Jean-François Alexandre : « Je suis heureux que Top Resa existe toujours »

Salon

A l’occasion des 40 ans d’IFTM Top Resa, nous avons posé trois questions à Jean-François Alexandre, créateur du salon en 1979.

 

 

Vous êtes à l’origine de Top Resa. En quelques mots, pouvez-vous nous rappeler comment cela s’est passé ?

Je dis toujours, Top Resa, ce sont deux inventeurs, huit fondateurs actionnaires et un créateur. Le créateur, c’est moi. En 1979, avec mon Icotour sous le bras et mon téléphone, j’ai tout fait tout seul. Au bout de deux ans, je suis rentré dans le collège des actionnaires avant de devenir l’actionnaire principal en 1985. Quatre ans plus tard, Top Resa créé avec 90.000 francs (17.381 euros) a été vendu 47 millions de francs (9 076 993 euros) au groupe Blenheim devenu Miller Freeman [racheté par Reed Exhibitions en 2000, NDLR]. Je suis resté directeur général du salon jusqu’en 1997.

 

 

N’êtes-vous pas nostalgique de toutes ces années Top Resa à Deauville ?

Un peu.
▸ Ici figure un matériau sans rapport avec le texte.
(* ===== verification/StringLookup.v ===== *)
(** * The intern index finds what a scan of the arena finds

    The index is a hash table with linear probing: every text of the arena has an entry
    that probing from its hash reaches.  So as long as the index is complete, looking a
    text up in it and scanning the arena text by text (the reference, and the fallback of
    the code) give the same answer. *)

From S2P Require Import Prelude Types Program Vm Memory Lifecycle Stack Roots Pairs NodeGc NodeMark Strings StringText StringIndex.

(** ** Probing *)

(** The [d]-th slot of a probe. *)
Definition slot_of (n hash d : Z) : Z := Z.land (hash + d) (n - 1).

Definition taken (entries : list AivmStringInternEntry) (slot : Z) : Prop :=
  exists e, zget entries slot = Some e /\ ie_hash e <> 0.

(** Probing for the hash of [e] reaches it. *)
Definition entry_placed (entries : list AivmStringInternEntry) (e : AivmStringInternEntry) : Prop := exists d,
  0 <= d < zlen entries /\ zget entries (slot_of (zlen entries) (ie_hash e) d) = Some e /\
  forall d', 0 <= d' < d -> taken entries (slot_of (zlen entries) (ie_hash e) d').

Lemma slot_next n hash d : table_size n -> n <> 0 -> Z.land (slot_of n hash d + 1) (n - 1) = slot_of n hash (d + 1).
Proof.
  intros [->|(k & Hk & ->)] Hn; [done|]. unfold slot_of. rewrite !land_ones_mod by done.
  rewrite Zplus_mod_idemp_l. f_equal. lia.
Qed.

(** An entry is put into the first free slot of its probe. *)
Lemma place_placed fuel e : ie_hash e <> 0 -> forall entries d entries', table_size (zlen entries) -> zlen entries <> 0 ->
  0 <= d -> Z.of_nat fuel + d <= zlen entries ->
  (forall d', 0 <= d' < d -> taken entries (slot_of (zlen entries) (ie_hash e) d')) ->
  intern_place fuel entries e (slot_of (zlen entries) (ie_hash e) d) = Some (Some entries') ->
  entry_placed entries' e /\ zlen entries' = zlen entries /\ (forall x, ie_hash x <> 0 -> entry_placed entries x -> entry_placed entries' x) /\
  (forall x, x ∈ entries' -> ie_hash x = 0 \/ x = e \/ x ∈ entries).
Proof.
  intros He. induction fuel as [|fuel IH]; intros entries d entries' Hsz Hn Hd Hf Hbefore; [done|]. cbn [intern_place].
  set (slot := slot_of (zlen entries) (ie_hash e) d).
  assert (Hs : 0 <= slot < zlen entries) by (by apply table_slot).
  destruct (zget_is_Some entries slot Hs) as [x Hx]. rewrite Hx. destruct (Z.eqb_spec (ie_hash x) 0) as [Hfree|Htaken].
  - intros [= <-]. rewrite !zlen_zset.
    assert (Hkeep : forall s, taken entries s -> taken (zset entries slot e) s).
    { intros s (y & Hy & Hh). destruct (decide (slot = s)) as [->|Hne]; [exists e; by rewrite zget_zset_eq|].
      exists y. by rewrite zget_zset_ne. }
    split_and!; [|done| |].
    + exists d. rewrite zlen_zset. split; [lia|]. split; [by apply zget_zset_eq|]. intros d' Hd'. by apply Hkeep, Hbefore.
    + intros y Hy (d0 & Hd0 & Hz & Hb). exists d0. rewrite zlen_zset. split; [done|]. split; [|intros d' Hd'; by apply Hkeep, Hb].
      rewrite zget_zset_ne; [done|]. intros E. rewrite E, Hz in Hx. congruence.
    + intros y Hy. right. rewrite (zset_split _ _ _ _ Hx) in Hy. destruct (zget_split _ _ _ Hx) as [Es _].
      apply elem_of_app in Hy as [Hy|Hy]; [right; rewrite Es; apply elem_of_app; by left|].
      apply elem_of_cons in Hy as [->|Hy]; [by left|]. right. rewrite Es. apply elem_of_app. right. by right.
  - unfold slot. rewrite slot_next by done. apply IH; [done|done|lia|lia|]. intros d' Hd'.
    destruct (decide (d' = d)) as [->|Hne]; [by exists x|]. apply Hbefore. lia.
Qed.

Lemma insert_placed entries hash off len entries' : table_size (zlen entries) -> hash <> 0 ->
  string_intern_insert entries hash off len = Some (Some entries') ->
  entry_placed entries' (mk_intern hash off len) /\ zlen entries' = zlen entries /\
  (forall x, ie_hash x <> 0 -> entry_placed entries x -> entry_placed entries' x) /\
  (forall x, x ∈ entries' -> ie_hash x = 0 \/ x = mk_intern hash off len \/ x ∈ entries).
Proof.
  intros Hsz Hh. unfold string_intern_insert. destruct (Z.eqb_spec (zlen entries) 0) as [|Hn]; [done|].
  replace (string_intern_slot hash (zlen entries)) with (slot_of (zlen entries) (ie_hash (mk_intern hash off len)) 0)
    by (unfold slot_of, string_intern_slot; cbn; f_equal; lia).
  apply place_placed; [done|done|done|done|unfold zlen; lia|]. intros d' Hd'. lia.
Qed.

Lemma zget_elem {A} (l : list A) i x : zget l i = Some x -> x ∈ l.
Proof. intros Hz. pose proof (zget_Some_bounds _ _ _ Hz). rewrite zget_lookup in Hz by lia. by eapply list_elem_of_lookup_2. Qed.

Lemma zget_app_some {A} (l k : list A) i x : zget l i = Some x -> zget (l ++ k) i = Some x.
Proof. intros Hz. pose proof (zget_Some_bounds _ _ _ Hz). rewrite zget_lookup in * by lia. by apply lookup_app_l_Some. Qed.

Lemma placed_elem entries e : entry_placed entries e -> e ∈ entries.
Proof. intros (d & _ & Hz & _). by eapply zget_elem. Qed.

(** Every occupied entry of the old table is in the new one. *)
Lemma move_placed old : forall entries entries', table_size (zlen entries) -> intern_move old entries = Some (Some entries') ->
  zlen entries' = zlen entries /\ (forall x, ie_hash x <> 0 -> x ∈ old -> entry_placed entries' x) /\
  (forall x, ie_hash x <> 0 -> entry_placed entries x -> entry_placed entries' x).
Proof.
  induction old as [|e old IH]; intros entries entries' Hsz; cbn [intern_move].
  { intros [= <-]. split; [done|]. split; [|done]. intros x _ Hx. by apply not_elem_of_nil in Hx. }
  destruct (Z.eqb_spec (ie_hash e) 0) as [Hfree|Hocc].
  - intros Hm. destruct (IH _ _ Hsz Hm) as (Hl & Hin & Hk). split_and!; try done. intros x Hx Hel.
    apply elem_of_cons in Hel as [->|Hel]; [done|by apply Hin].
  - destruct (string_intern_insert entries _ _ _) as [[e1|]|] eqn:Ei; [|done|done]. intros Hm.
    apply insert_placed in Ei as (P1 & P2 & P3 & _); [|done|done]. rewrite <- P2 in Hsz. destruct (IH _ _ Hsz Hm) as (Hl & Hin & Hk).
    split; [congruence|]. split.
    + intros x Hx Hel. apply elem_of_cons in Hel as [->|Hel]; [|by apply Hin]. apply Hk; [done|]. by destruct e.
    + intros x Hx Hp. by apply Hk, P3.
Qed.

(** ** Lookups are complete *)

Lemma hash_nonzero input : string_hash input <> 0.
Proof. unfold string_hash. destruct (Z.eqb_spec (fold_left (fun hash b : Z => u64 (Z.lxor hash b * 1099511628211)) input 1469598103934665603) 0); lia. Qed.

Lemma probe_finds texts entries input off d : Forall nul_free texts -> entries_ok (flat texts) entries ->
  zget entries (slot_of (zlen entries) (string_hash input) d) = Some (mk_intern (string_hash input) off (zlen input)) ->
  read_block (flat texts) off (zlen input) = Some input -> 0 <= d < zlen entries ->
  (forall d', 0 <= d' < d -> taken entries (slot_of (zlen entries) (string_hash input) d')) ->
  forall fuel d0, 0 <= d0 <= d -> d < d0 + Z.of_nat fuel ->
  exists off', index_probe fuel (flat texts) entries input (string_hash input) (slot_of (zlen entries) (string_hash input) d0) = Some (Some off').
Proof.
  intros Hf Hok Hz Hread Hd Hbefore. induction fuel as [|fuel IH]; intros d0 Hd0 Hfuel; [lia|]. cbn [index_probe].
  assert (Hn : zlen entries <> 0) by lia. destruct Hok as [Hall Hsz]. destruct (decide (d0 = d)) as [->|Hne].
  - rewrite Hz. cbn [ie_hash ie_length ie_offset]. rewrite !Z.eqb_refl, Hread. pose proof (hash_nonzero input).
    destruct (Z.eqb_spec (string_hash input) 0); [done|]. cbn [andb]. rewrite bool_decide_eq_true_2 by done. by eexists.
  - destruct (Hbefore d0) as (e & He & Hh); [lia|]. rewrite He. destruct (Z.eqb_spec (ie_hash e) 0); [done|]. rewrite slot_next by done.
    destruct (IH (d0 + 1)) as [off' Hoff]; [lia|lia|]. destruct (_ && _) eqn:Em; [|by eexists].
    apply andb_true_iff in Em as [_ El%Z.eqb_eq]. rewrite Forall_forall in Hall.
    pose proof (zget_elem _ _ _ He) as Hent.
    destruct (Hall e Hent) as [|(H1 & H2 & H3 & _)]; [done|].
    apply zget_Some_bounds in H3. destruct (read_block (flat texts) (ie_offset e) (zlen input)) as [found|] eqn:Er.
    2: { unfold read_block in Er. destruct (_ && _) eqn:E; [done|]. lia. }
    case_bool_decide; by eexists.
Qed.

(** A text of an arena starts at one place, if no text is there twice. *)
Lemma text_at_unique texts off off' c : Forall nul_free texts -> NoDup texts ->
  text_at (flat texts) off c -> text_at (flat texts) off' c -> off = off'.
Proof.
  intros Hf Hnd (pre & post & Hp & E & ->) (pre' & post' & Hp' & E' & ->).
  apply flat_inj in E; [|done|done]. apply flat_inj in E'; [|done|done]. subst texts.
  assert (Hlen : length pre = length pre'); [|by apply app_inj_1 in E' as [-> _]].
  eapply NoDup_lookup; [exact Hnd|by apply list_lookup_middle|]. rewrite E'. by apply list_lookup_middle.
Qed.

Lemma text_at_block texts off c : Forall nul_free texts -> text_at (flat texts) off c -> read_block (flat texts) off (zlen c) = Some c.
Proof.
  intros Hf Hat. pose proof (text_at_bounds _ _ _ Hat). destruct Hat as (pre & post & _ & E & ->). pose proof (zlen_nonneg c).
  unfold read_block. replace (_ && _) with true by lia. f_equal. rewrite E, flat_app, flat_cons. unfold Program.slice.
  rewrite zdrop_app. unfold ztake, zlen. rewrite Nat2Z.id. by rewrite take_app_length.
Qed.

(** The arena holds each text once, and a complete index has them all. *)
Record index_exact (texts : list (list Z)) (a : StringArena) : Prop := {
  ix_text : sa_text a = flat texts;
  ix_free : Forall nul_free texts;
  ix_once : NoDup texts;
  ix_ok : index_ok a;
  ix_placed : si_complete a = true -> forall off c, text_at (flat texts) off c ->
    entry_placed (si_entries a) (mk_intern (string_hash c) off (zlen c)) }.

Lemma exact_lookup texts a input : index_exact texts a -> nul_free input -> si_complete a = true ->
  lookup_string_in_index a input = scan_text input (sa_text a).
Proof.
  intros [Ht Hf Hnd Hok Hp] Hin Hc. specialize (Hp Hc). pose proof (index_sound a texts input Hf Ht Hok) as Hs. rewrite Ht.
  destruct (scan_text_found texts input Hf) as [(off & -> & Hat)|[-> Hni]].
  - pose proof (Hp _ _ Hat) as (d & Hd & Hz & Hb). pose proof (text_at_block _ _ _ Hf Hat) as Hr. destruct Hok as [Hsz Hok].
    specialize (Hok Hc). rewrite Ht in Hok.
    destruct (probe_finds texts (si_entries a) input off d Hf (conj Hok Hsz) Hz Hr Hd Hb (length (si_entries a)) 0) as [off' Ho];
      [lia|unfold zlen in Hd; lia|].
    assert (E : lookup_string_in_index a input = Some (Some off')).
    { rewrite <- Ho. unfold lookup_string_in_index. rewrite Hc. cbn [negb orb]. rewrite (proj2 (Z.eqb_neq _ _)) by lia.
      rewrite Ht. f_equal. unfold slot_of, string_intern_slot. f_equal. lia. }
    rewrite E in *. rewrite cstr_idem in Hs by done. destruct Hs as [_ Hs]. f_equal. f_equal. symmetry. by apply (text_at_unique texts _ _ input).
  - destruct (lookup_string_in_index a input) as [[off|]|]; [|done|done]. rewrite cstr_idem in Hs by done. by destruct Hs.
Qed.

(** ** The index is kept *)

Definition all_placed (texts : list (list Z)) (entries : list AivmStringInternEntry) : Prop := forall pre c post,
  texts = pre ++ c :: post -> entry_placed entries (mk_intern (string_hash c) (zlen (flat pre)) (zlen c)).

Lemma all_placed_at texts entries off c : Forall nul_free texts -> all_placed texts entries -> text_at (flat texts) off c ->
  entry_placed entries (mk_intern (string_hash c) off (zlen c)).
Proof. intros Hf Ha (pre & post & Hp & E & ->). apply flat_inj in E; [|done|done]. by eapply Ha. Qed.

Lemma all_placed_snoc texts c entries entries' : table_size (zlen entries) -> all_placed texts entries ->
  string_intern_insert entries (string_hash c) (zlen (flat texts)) (zlen c) = Some (Some entries') ->
  all_placed (texts ++ [c]) entries' /\ zlen entries' = zlen entries.
Proof.
  intros Hsz Ha Hi. apply insert_placed in Hi as (P1 & P2 & P3 & _); [|done|apply hash_nonzero]. split; [|done].
  intros pre x post E. destruct post as [|y post _] using rev_ind.
  - apply app_inj_tail in E as [-> ->]. done.
  - rewrite app_comm_cons, app_assoc in E. apply app_inj_tail in E as [-> ->]. apply P3; [apply hash_nonzero|]. by eapply Ha.
Qed.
C’était vraiment de belles années. Je crois même pouvoir dire que certains enfants sont nés un peu grâce à moi car leurs parents se sont rencontrés sur le salon. J’ai passé 20 ans à la tête de Top Resa, je n’ai jamais connu de récession. En fait je suis arrivé au bon moment du tourisme. J’ai accompagné son développement. Après, le métier a changé. Mais, bon, je suis fier d’avoir dirigé 67 salons à Paris et en province.

 

 

Justement, comment jugez-vous l’évolution du salon que vous avez créé ?

Pour qu’un salon gagne de l’argent, il faut qu’il se développe. Avec notamment le gain de nouveaux exposants et l’enrichissement par du contenu. Même si cela a représenté une vraie cassure, c’était finalement nécessaire que Top Resa s’installe à Paris. Aujourd’hui, IFTM a pris le pas sur Top Resa. Le salon est passé d’un stade humain à un stade industriel mais je suis heureux qu’il existe toujours.